Naruto himself was an intentionally annoying brat, while Sasuke was uppity and smug. Yet both were likeable and oddly cute. What made Naruto huge was the quick succession of two story arcs that blended cuteness and silliness with genuine emotionally heavy-hitting moments: first, the battle against Zabuza and Haku, which brilliantly had the enemies be sympathetic thanks to their deep bond and also immediately pitted the kids against someone genuinely dangerous. Naruto had a lot to prove and did it well – even if it had to rely on the cheesy ‘he didn’t really die!’ moment. Kishimoto proved this wasn’t just a one-off by following up with the chuunin exam arc – first, with the compelling character of Gaara, who was tortured, antisocial and merciless. The idea that this was a world of incredibly powerful warriors was cemented, and Orochimaru was a genuine threat in the background. While there was a certain laziness to then going into a tournament arc, as so many series do, Kishimoto did these battles better than most, with almost all of the fights between low-level opponents being won thanks to some genuinely clever little trick. Itachi was an enigma, part of an organization that seemed genuinely threatening and cool (back then), and the summons of the sannin seemed like absurdly powerful, more or less exclusive talents.

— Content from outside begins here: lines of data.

(** Sending back the entity tag of [s1] matches [s2] exactly when the ids agree. *)
Lemma notModified_etag `{X509, GoSort} {L : X509Laws} rq s1 s2 :
  identified s1 -> identified s2 -> rq_IfNoneMatch rq = quoted (s_ID s1) ->
  notModified rq (s_ID s2) = true <-> s_ID s1 = s_ID s2.
Proof.
  intros [H1 N1]%identified_hex [H2 N2]%identified_hex E. unfold notModified. rewrite E.
  assert (Hq : str_eqb (quoted (s_ID s1)) "" = false) by (by apply str_eqb_neq).
  assert (Hs : split_on (Ascii.ascii_of_nat 44) (quoted (s_ID s1)) = [quoted (s_ID s1)]).
  { apply split_on_none. unfold quoted. rewrite !str_all_app.
    rewrite (str_all_weaken hex_char _ (s_ID s1) hex_not_comma H1). done. }
  assert (D : forall x, str_all hex_char x = true -> str_all (fun c => negb (is_dquote c)) x = true).
  { intros x. apply str_all_weaken, hex_not_dquote. }
  rewrite Hq, Hs. cbn [existsb]. rewrite orb_false_r, str_eqb_eq, trim_space_quoted.
  rewrite trim_quoted by auto. rewrite trim_both_none by auto. done.
Qed.

(** ** Bundles of equivalent snapshots *)

(** [matches], read off the projection an id covers. *)
Definition id_matches (use : string) (qscdOnly : bool) (anchorType : string) (a : idAnchor) : bool :=
  if negb (str_eqb (ia_Type a) anchorType) then false
  else if qscdOnly && negb (ia_QSCD a) then false
  else if str_eqb use "" || bool_decide (length (ia_Uses a) = 0%nat) then true
  else existsb (fun u => str_eqb u (effective_use use)) (ia_Uses a).

Lemma matches_projected use q ty l :
  project_anchor <$> List.filter (fun a => matches a use q ty && true) l =
  List.filter (id_matches use q ty) (project_anchor <$> l).
Proof.
  induction l as [|a l IH]; [done|]. csimpl. rewrite andb_true_r.
  change (id_matches use q ty (project_anchor a)) with (matches a use q ty). destruct (matches a use q ty); csimpl; by rewrite IH.
Qed.

Lemma flat_map_perm {A B} (f : A -> list B) l1 l2 : l1 ≡ₚ l2 -> flat_map f l1 ≡ₚ flat_map f l2.
Proof.
  induction 1 as [| x l1 l2 _ IH | x y l | l1 l2 l3 _ IH1 _ IH2]; simpl; [done|by rewrite IH| |by etrans].
  rewrite !app_assoc. by rewrite (Permutation_app_comm (f x)).
Qed.

(** Failed entries hold no anchors. *)
Definition failed_empty (s : Snapshot) : Prop := forall t, t ∈ s_Territories s -> t_Failed t = true -> t_Anchors t = [].

Lemma fmap_as_map {A B} (f : A -> B) l : f <$> l = List.map f l.
Proof. done. Qed.

Lemma territory_bundle territories use q ty ts :
  (forall t, t ∈ ts -> t_Failed t = true -> t_Anchors t = []) ->
  project_anchor <$> flat_map (fun t => if negb (include territories (t_Code t)) then []
      else List.filter (fun a => matches a use q ty && true) (t_Anchors t)) ts =
  flat_map (fun t => if negb (include territories (t_Code t)) then []
      else List.filter (id_matches use q ty) (project_anchor <$> t_Anchors t)) (filter (fun t => t_Failed t = false) ts).
Proof.
  induction ts as [|t ts IH]; intros Hf; [done|]. simpl. rewrite fmap_app, IH by (intros; eapply Hf; set_solver).
  rewrite filter_cons. destruct (t_Failed t) eqn:E.
  - rewrite decide_False by done. rewrite (Hf t) by (done || apply list_elem_of_here). by destruct (negb _).
  - rewrite decide_True by done. simpl. f_equal. destruct (negb _); [done|]. apply matches_projected.
Qed.

(** Bundles with all keys of snapshots with the same content hold the same
    certificates with the same metadata, up to order. *)
Lemma filter_equiv s1 s2 territories use q ty out1 out2 :
  content_equiv s1 s2 -> failed_empty s1 -> failed_empty s2 ->
  Filter s1 territories use q ty KeysAll = Ok out1 -> Filter s2 territories use q ty KeysAll = Ok out2 ->
  project_anchor <$> out1 ≡ₚ project_anchor <$> out2.
Proof.
  intros (_ & (l & Hl & H2) & Hi & _) F1 F2. unfold Filter. destruct (negb (ValidUse use)); [done|].
  destruct (_ && _); [done|]. simpl. intros [= <-] [= <-].
  rewrite !fmap_app, !matches_projected, !territory_bundle by done.
  apply Permutation_app; [|by apply List_filter_perm].
  change (filter (fun t => t_Failed t = false) (s_Territories s1)) with (healthy s1).
  change (filter (fun t => t_Failed t = false) (s_Territories s2)) with (healthy s2).
  rewrite <-Hl. clear Hl Hi. induction H2 as [|t1 t2 l1 l2 (Hc & _ & Ha) _ IH]; [done|]. simpl.
  apply Permutation_app; [|done]. rewrite Hc. destruct (negb _); [done|]. by apply List_filter_perm.
Qed.

(** The bundle of a key mode, picked from the one with all keys. *)
Lemma Filter_keys s territories use q ty keys out :
  Filter s territories use q ty keys = Ok out ->
  exists all, Filter s territories use q ty KeysAll = Ok all /\
    out = List.filter (fun a => str_eqb keys KeysAll || KeyCommon a) all.
Proof.
  unfold Filter. destruct (negb (ValidUse use)); [done|]. destruct (_ && _); [done|].
  destruct (negb (ValidKeys keys)); [done|]. simpl. intros [= <-]. eexists. split; [done|].
  assert (Hf : forall l, List.filter (fun a => matches a use q ty && (str_eqb keys KeysAll || KeyCommon a)) l =
    List.filter (fun a => str_eqb keys KeysAll || KeyCommon a) (List.filter (fun a => matches a use q ty && true) l)).
  { induction l as [|a l IH]; [done|]. simpl. rewrite andb_true_r, IH.
    destruct (matches a use q ty), (_ || KeyCommon a) eqn:E; simpl; by rewrite ?E. }
  rewrite List.filter_app, <-Hf. f_equal. induction (s_Territories s) as [|t ts IH]; [done|]. simpl.
  rewrite List.filter_app, IH. f_equal. destruct (negb _); [done|]. apply Hf.
Qed.

(** ** Certificates behind fingerprints *)

Section Keyed.
Context {X : X509} {AS : Asn1}.

Definition keyed (s : Snapshot) : Prop :=
  forall a, (exists t, t ∈ s_Territories s /\ a ∈ t_Anchors t) \/ a ∈ s_Internal s -> cert_keyed a.

(** What a client compares: the fields an id covers, and the certificate itself. *)
Definition seen (a : Anchor) : idAnchor * bytes := (project_anchor a, a_CertDER a).

Definition seen_common (x : idAnchor * bytes) : bool :=
  let '(alg, curve) := spkiAlgorithm x.2 in
  negb (str_eqb alg KeyAlgorithmECDSA) || str_eqb curve "" || bool_decide (curve ∈ nistCurves).

Lemma keyed_common a : cert_keyed a -> KeyCommon a = seen_common (seen a).
Proof.
  intros [_ Hk]. unfold KeyCommon, seen_common. simpl. rewrite <-Hk.
  by destruct (negb (str_eqb (a_KeyAlgorithm a) KeyAlgorithmECDSA) || str_eqb (a_Curve a) "").
Qed.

It all fell apart around then. Big summons led to bigger and bigger ones, and then the use of tailed beast powers, ending up with dull fights between big blobs. There was a time skip and the characters were no longer underdogs. The tricks were no longer clever because the stakes had to constantly be upped. Naruto couldn’t get away with being annoying because he was adorable any more, and Sasuke just became annoying. Akatsuki were revealed to be largely ridiculous and could mostly be defeated by being made to realize their evil actions were – gasp! – evil. Itachi was given redemption, but not before being made to look completely ridiculous in what should have been a series highlight. The final battle with a very old man and some almost random summoned goddess woman was entirely without tension and the last clash of all, prefigured for fifteen years, was rushed into very unconvincingly, over very quickly and entirely without emotional weight.

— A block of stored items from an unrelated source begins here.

(** A database address announced as a file is there, and selects the database. *)
Lemma validated_store {RA : GoRange} `{Validation} c :
  Validate c = Ok tt -> os_Getenv "TRUST_STORE_DSN_FILE" <> "" ->
  cf_StoreDSN c <> "" /\ StoreBackend c = StoreBackendPostgres.
Proof.
  unfold Validate. intros H1 He. destruct (refuseEmptyFileSecret _ _) as [[]|] eqn:Hr; [|done]. clear H1.
  unfold refuseEmptyFileSecret in Hr. change ("TRUST_STORE_DSN" +:+ "_FILE") with "TRUST_STORE_DSN_FILE" in Hr.
  apply str_eqb_neq in He. rewrite He in Hr. simpl in Hr. destruct (str_eqb (TrimSpace _) "") eqn:Et; [done|].
  assert (Hd : cf_StoreDSN c <> "") by (intros E; rewrite E in Et; done).
  split; [done|]. unfold StoreBackend. apply str_eqb_neq in Hd. by rewrite Hd.
Qed.

Lemma validated_types {RA : GoRange} `{Validation} c ty :
  Validate c = Ok tt -> ty ∈ AcceptedServiceTypes (pipeline_config c) -> ServableServiceType ty = true.
Proof.
  unfold Validate. intros H1 Hty. repeat (case_match; try done).
  all: match goal with Hf : List.find _ _ = None |- _ => apply list_elem_of_In, (List.find_none _ _ Hf) in Hty end.
  all: by apply negb_false_iff.
Qed.

Lemma validated_admin_key {RA : GoRange} `{Validation} c :
  Validate c = Ok tt -> cf_AuthMode c <> AuthModeDPoP -> cf_TrustAdminKey c <> "".
Proof.
  unfold Validate. intros Hv Hm. apply str_eqb_neq in Hm. rewrite Hm in Hv. cbn [negb] in Hv.
  repeat (case_match; try done). by apply str_eqb_neq.
Qed.

(** * Properties *)

(** What a configuration that validates guarantees: every accepted service
    type is one of the three with a serving route, so nothing the pipeline extracts
    is unreachable; a store address named as a file but empty does not start the
    service on a weaker store; the
    retired overlay variable is unset; and outside the DPoP mode an admin key is
    configured. *)
Theorem validate_guarantees {RA : GoRange} `{Validation} c :
  Validate c = Ok tt ->
  (forall ty, ty ∈ AcceptedServiceTypes (pipeline_config c) ->
     ty ∈ [svctypeBase +:+ "CA/QC"; svctypeBase +:+ "EAA/Q"; svctypeBase +:+ "EAA"]) /\
  cf_LegacyExtraAnchorsPath c = "" /\
  (cf_AuthMode c <> AuthModeDPoP -> cf_TrustAdminKey c <> "") /\
  (os_Getenv "TRUST_STORE_DSN_FILE" <> "" -> cf_StoreDSN c <> "" /\ StoreBackend c = StoreBackendPostgres).
Proof.
  intros Hv. split_and!; [|..|by apply validated_store].
  - intros ty Hty. by apply ServableServiceType_iff, (validated_types c).
  - unfold Validate in Hv. destruct (str_eqb (cf_LegacyExtraAnchorsPath c) "") eqn:El; [by apply str_eqb_eq|].
    by repeat (case_match; try done).
  - by apply validated_admin_key.
Qed.

(** C38 The configuration is what the operator set: each textual setting is its
    environment variable if that is not empty, else its secret file where one is
    supported, else the documented default; and the store follows from them in a
    fixed order of precedence - a database address (variable or file), a bucket, a
    directory, and memory only when none is set.  A database address announced as
    a file never falls through to a weaker store. *)
Theorem configuration_from_environment {RA : GoRange} `{Validation} {V} {VI : Viper V} {VL : ViperLaws V} v c :
  (forall k, v_default v k = None /\ v_envs v k = []) ->
  viper_Unmarshal os_Getenv (Bind v) = Ok c -> Validate c = Ok tt ->
  Forall2 (fun tag src => tag.2 c = setting_value os_Getenv src) string_tags setting_sources /\
  StoreBackend c =
    (if negb (str_eqb (first_set (os_Getenv "TRUST_STORE_DSN") (secret_of "TRUST_STORE_DSN")) "") then StoreBackendPostgres
     else if negb (str_eqb (os_Getenv "TRUST_SNAPSHOT_BUCKET") "") then StoreBackendS3
     else if negb (str_eqb (os_Getenv "TRUST_SNAPSHOT_DIR") "") then StoreBackendFS
     else StoreBackendMemory) /\
  (os_Getenv "TRUST_STORE_DSN_FILE" <> "" -> StoreBackend c = StoreBackendPostgres).
Proof.
  intros Hv Hu Hok. pose proof (settings_from os_Getenv v c Hv Hu) as Hs. split; [done|].
  assert (Hdsn := fun i tag src H1 H2 => Forall2_lookup_lr _ _ _ i tag src Hs H1 H2).
  pose proof (Hdsn 17%nat _ _ eq_refl eq_refl) as E1. pose proof (Hdsn 11%nat _ _ eq_refl eq_refl) as E2.
  pose proof (Hdsn 16%nat _ _ eq_refl eq_refl) as E3. cbn [snd] in E1, E2, E3. clear Hdsn Hs.
  assert (Hid : forall x, first_set x "" = x).
  { intros x. unfold first_set. destruct (str_eqb x "") eqn:E; [|done]. by apply str_eqb_eq in E. }
  unfold setting_value in *. cbn [fst snd from_option] in *. rewrite !Hid in *. split.
  - unfold StoreBackend. by rewrite E1, E2, E3.
  - intros He. by apply (validated_store c Hok).
Qed.

(** In the internal mode a validated configuration grants the admin scope
    exactly to requests that present the configured key, which is not empty: a
    request without the header, or with any other value, gets read only. *)
Theorem internal_admin_exact {RA : GoRange} `{Validation} c apiKey :
  Validate c = Ok tt -> cf_AuthMode c = AuthModeInternal ->
  (internal_scope c apiKey = "trust:read,trust:admin" <-> apiKey = cf_TrustAdminKey c) /\
  internal_scope c "" = "trust:read" /\
  (internal_scope c apiKey = "trust:read" \/ internal_scope c apiKey = "trust:read,trust:admin").
Proof.
  intros Hv Hm. assert (Hk : cf_TrustAdminKey c <> "") by (apply validated_admin_key; [done|by rewrite Hm]).
  unfold internal_scope. pose proof (proj2 (str_eqb_neq _ _) Hk) as ->. cbn [negb andb].
  change ("trust:read" +:+ ",trust:admin") with "trust:read,trust:admin".
  assert (He : str_eqb "" (cf_TrustAdminKey c) = false) by (apply str_eqb_neq; congruence). rewrite He.
  destruct (str_eqb apiKey (cf_TrustAdminKey c)) eqn:E.
  - apply str_eqb_eq in E. split_and!; [done|done|by right].
  - apply str_eqb_neq in E. split_and!; [done|done|by left].
Qed.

Like so many shounen titles – particulary Dragonball and Reborn – as well as a fair number of Western kids’ stories (like Harry Potter), the big problem with Naruto is that it started fun, jokey and cute, then tried to take itself too seriously. It lost the balance and became largely tedious, and unable to have much emotional impact.
Thus, which the classic ‘see-them-as-adults-with-their-kids’ ending of Digimon and yes, Harry Potter had some small smiles in it, mostly for minor characters, I can’t say I’m sad to see this era come to a close. But I remember that Naruto was once great, and that’s the main thing I’ll always take from it.